**Goal of the exercise:** The required output is the lines below from the line containing "apply (jpeg_failure_means_nothing_fits steady_codec" to the line containing "split; [exact large_bmp_decodes|].", inclusive, retyped exactly. No other lines belong in it.

*** Begin section ***

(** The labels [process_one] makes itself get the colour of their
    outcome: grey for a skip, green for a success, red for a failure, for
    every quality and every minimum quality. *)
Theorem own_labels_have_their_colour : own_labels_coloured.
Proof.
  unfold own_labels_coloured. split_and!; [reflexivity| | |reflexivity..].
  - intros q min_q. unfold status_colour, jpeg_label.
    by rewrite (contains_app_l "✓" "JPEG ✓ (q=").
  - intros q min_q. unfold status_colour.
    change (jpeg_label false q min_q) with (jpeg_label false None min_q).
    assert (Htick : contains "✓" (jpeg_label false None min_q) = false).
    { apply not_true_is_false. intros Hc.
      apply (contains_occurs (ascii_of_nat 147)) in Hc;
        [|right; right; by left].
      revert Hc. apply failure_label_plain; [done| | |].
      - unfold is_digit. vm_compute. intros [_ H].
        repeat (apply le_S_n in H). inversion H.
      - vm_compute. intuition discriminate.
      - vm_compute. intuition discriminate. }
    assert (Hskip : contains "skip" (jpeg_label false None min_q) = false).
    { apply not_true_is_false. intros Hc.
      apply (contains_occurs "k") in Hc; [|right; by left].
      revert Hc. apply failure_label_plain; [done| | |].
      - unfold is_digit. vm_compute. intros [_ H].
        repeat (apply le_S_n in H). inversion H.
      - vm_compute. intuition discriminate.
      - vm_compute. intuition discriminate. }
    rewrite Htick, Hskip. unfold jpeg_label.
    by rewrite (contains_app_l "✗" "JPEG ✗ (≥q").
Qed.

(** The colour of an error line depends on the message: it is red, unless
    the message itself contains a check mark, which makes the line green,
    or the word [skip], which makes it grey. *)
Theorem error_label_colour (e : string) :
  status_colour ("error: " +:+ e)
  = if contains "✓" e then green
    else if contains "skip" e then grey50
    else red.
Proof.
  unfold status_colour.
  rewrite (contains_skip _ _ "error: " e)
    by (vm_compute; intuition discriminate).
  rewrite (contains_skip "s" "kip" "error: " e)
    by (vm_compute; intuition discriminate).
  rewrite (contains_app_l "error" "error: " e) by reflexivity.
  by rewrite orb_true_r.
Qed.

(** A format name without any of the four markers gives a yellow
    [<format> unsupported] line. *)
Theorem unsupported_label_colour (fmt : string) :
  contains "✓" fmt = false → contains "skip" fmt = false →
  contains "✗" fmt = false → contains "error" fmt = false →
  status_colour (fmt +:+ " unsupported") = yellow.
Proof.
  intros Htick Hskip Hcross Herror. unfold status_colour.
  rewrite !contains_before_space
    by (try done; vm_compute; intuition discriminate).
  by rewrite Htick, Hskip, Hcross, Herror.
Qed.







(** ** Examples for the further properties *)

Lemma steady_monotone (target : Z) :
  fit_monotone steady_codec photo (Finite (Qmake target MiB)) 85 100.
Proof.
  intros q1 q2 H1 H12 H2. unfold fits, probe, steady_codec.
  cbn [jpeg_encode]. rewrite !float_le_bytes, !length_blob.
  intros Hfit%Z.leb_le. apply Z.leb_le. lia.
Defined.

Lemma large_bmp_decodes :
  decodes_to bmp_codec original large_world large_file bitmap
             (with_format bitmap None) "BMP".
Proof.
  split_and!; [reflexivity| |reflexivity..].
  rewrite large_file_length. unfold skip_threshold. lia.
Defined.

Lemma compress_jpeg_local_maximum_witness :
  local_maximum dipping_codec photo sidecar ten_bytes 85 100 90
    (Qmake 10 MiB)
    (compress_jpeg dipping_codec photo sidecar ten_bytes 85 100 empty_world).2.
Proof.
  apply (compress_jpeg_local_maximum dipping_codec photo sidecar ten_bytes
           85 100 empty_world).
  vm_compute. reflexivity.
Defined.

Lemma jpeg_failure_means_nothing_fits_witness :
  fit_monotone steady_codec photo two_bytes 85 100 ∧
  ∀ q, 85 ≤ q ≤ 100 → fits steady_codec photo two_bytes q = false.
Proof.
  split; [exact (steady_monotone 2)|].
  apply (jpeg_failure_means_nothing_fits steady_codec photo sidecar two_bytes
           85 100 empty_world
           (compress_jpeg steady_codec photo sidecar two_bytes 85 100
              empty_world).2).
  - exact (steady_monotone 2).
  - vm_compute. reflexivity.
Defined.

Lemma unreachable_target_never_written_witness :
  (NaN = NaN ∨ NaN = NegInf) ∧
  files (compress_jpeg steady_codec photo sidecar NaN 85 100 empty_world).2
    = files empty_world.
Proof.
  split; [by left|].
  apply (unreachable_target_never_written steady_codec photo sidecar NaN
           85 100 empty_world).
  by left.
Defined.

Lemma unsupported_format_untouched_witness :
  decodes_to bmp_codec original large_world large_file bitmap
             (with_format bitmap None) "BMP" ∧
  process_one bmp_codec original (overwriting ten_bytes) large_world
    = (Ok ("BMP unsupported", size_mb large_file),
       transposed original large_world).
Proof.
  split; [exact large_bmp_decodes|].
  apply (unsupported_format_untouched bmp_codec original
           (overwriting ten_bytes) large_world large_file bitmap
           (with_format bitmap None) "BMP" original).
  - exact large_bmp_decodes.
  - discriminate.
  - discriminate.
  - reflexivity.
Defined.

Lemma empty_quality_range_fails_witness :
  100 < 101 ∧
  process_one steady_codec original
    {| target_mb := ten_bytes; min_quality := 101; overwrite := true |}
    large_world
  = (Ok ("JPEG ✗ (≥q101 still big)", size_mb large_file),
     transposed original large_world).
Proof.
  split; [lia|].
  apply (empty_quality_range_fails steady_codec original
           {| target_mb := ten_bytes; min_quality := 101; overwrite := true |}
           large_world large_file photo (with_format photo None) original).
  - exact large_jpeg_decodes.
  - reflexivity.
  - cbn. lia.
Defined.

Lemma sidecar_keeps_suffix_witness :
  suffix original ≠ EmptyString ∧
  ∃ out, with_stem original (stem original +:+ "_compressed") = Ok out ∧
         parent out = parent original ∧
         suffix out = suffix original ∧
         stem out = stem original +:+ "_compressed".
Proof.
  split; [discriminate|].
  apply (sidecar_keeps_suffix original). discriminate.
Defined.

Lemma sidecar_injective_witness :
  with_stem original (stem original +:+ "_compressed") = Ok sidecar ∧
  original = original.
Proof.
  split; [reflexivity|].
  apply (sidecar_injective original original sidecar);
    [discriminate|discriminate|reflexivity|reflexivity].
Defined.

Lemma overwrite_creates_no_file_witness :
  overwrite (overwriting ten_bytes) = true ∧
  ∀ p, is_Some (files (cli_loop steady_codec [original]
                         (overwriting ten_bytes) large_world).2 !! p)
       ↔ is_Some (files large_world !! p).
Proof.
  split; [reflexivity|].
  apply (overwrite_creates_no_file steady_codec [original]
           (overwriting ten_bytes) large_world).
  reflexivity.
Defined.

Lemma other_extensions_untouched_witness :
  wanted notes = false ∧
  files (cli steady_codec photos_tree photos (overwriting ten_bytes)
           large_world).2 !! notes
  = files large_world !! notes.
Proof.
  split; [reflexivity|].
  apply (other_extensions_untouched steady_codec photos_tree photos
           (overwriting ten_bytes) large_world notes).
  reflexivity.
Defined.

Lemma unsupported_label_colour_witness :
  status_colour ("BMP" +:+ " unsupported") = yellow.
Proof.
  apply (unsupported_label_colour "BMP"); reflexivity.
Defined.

*** End section ***
*** Begin section ***

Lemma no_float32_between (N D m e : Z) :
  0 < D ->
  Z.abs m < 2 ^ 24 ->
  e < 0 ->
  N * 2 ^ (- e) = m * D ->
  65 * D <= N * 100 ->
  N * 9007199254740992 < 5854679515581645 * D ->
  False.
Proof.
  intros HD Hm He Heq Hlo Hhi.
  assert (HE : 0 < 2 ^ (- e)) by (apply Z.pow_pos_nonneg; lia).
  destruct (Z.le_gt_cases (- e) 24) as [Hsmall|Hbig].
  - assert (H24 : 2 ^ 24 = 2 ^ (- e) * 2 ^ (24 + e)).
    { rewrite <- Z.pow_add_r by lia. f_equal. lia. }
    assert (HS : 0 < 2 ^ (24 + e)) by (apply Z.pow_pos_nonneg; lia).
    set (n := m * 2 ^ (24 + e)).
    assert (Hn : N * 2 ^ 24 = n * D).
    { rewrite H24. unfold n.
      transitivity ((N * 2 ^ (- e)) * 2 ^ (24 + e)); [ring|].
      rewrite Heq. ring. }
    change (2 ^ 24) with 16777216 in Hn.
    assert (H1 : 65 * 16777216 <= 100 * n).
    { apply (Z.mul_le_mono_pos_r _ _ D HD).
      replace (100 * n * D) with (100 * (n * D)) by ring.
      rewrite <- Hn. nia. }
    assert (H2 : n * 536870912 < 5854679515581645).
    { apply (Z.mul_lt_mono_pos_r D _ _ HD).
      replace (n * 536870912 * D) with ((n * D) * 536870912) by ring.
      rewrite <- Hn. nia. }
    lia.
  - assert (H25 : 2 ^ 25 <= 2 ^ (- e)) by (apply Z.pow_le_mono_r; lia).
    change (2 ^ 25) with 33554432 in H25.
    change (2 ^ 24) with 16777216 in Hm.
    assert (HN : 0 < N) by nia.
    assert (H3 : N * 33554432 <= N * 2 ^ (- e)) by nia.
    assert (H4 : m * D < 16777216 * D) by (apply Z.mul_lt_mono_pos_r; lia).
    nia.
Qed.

*** End section ***

**Completed task:**
  apply (jpeg_failure_means_nothing_fits steady_codec photo sidecar two_bytes
           85 100 empty_world
           (compress_jpeg steady_codec photo sidecar two_bytes 85 100
              empty_world).2).
  - exact (steady_monotone 2).
  - vm_compute. reflexivity.
Defined.

Lemma unreachable_target_never_written_witness :
  (NaN = NaN ∨ NaN = NegInf) ∧
  files (compress_jpeg steady_codec photo sidecar NaN 85 100 empty_world).2
    = files empty_world.
Proof.
  split; [by left|].
  apply (unreachable_target_never_written steady_codec photo sidecar NaN
           85 100 empty_world).
  by left.
Defined.

Lemma unsupported_format_untouched_witness :
  decodes_to bmp_codec original large_world large_file bitmap
             (with_format bitmap None) "BMP" ∧
  process_one bmp_codec original (overwriting ten_bytes) large_world
    = (Ok ("BMP unsupported", size_mb large_file),
       transposed original large_world).
Proof.
  split; [exact large_bmp_decodes|].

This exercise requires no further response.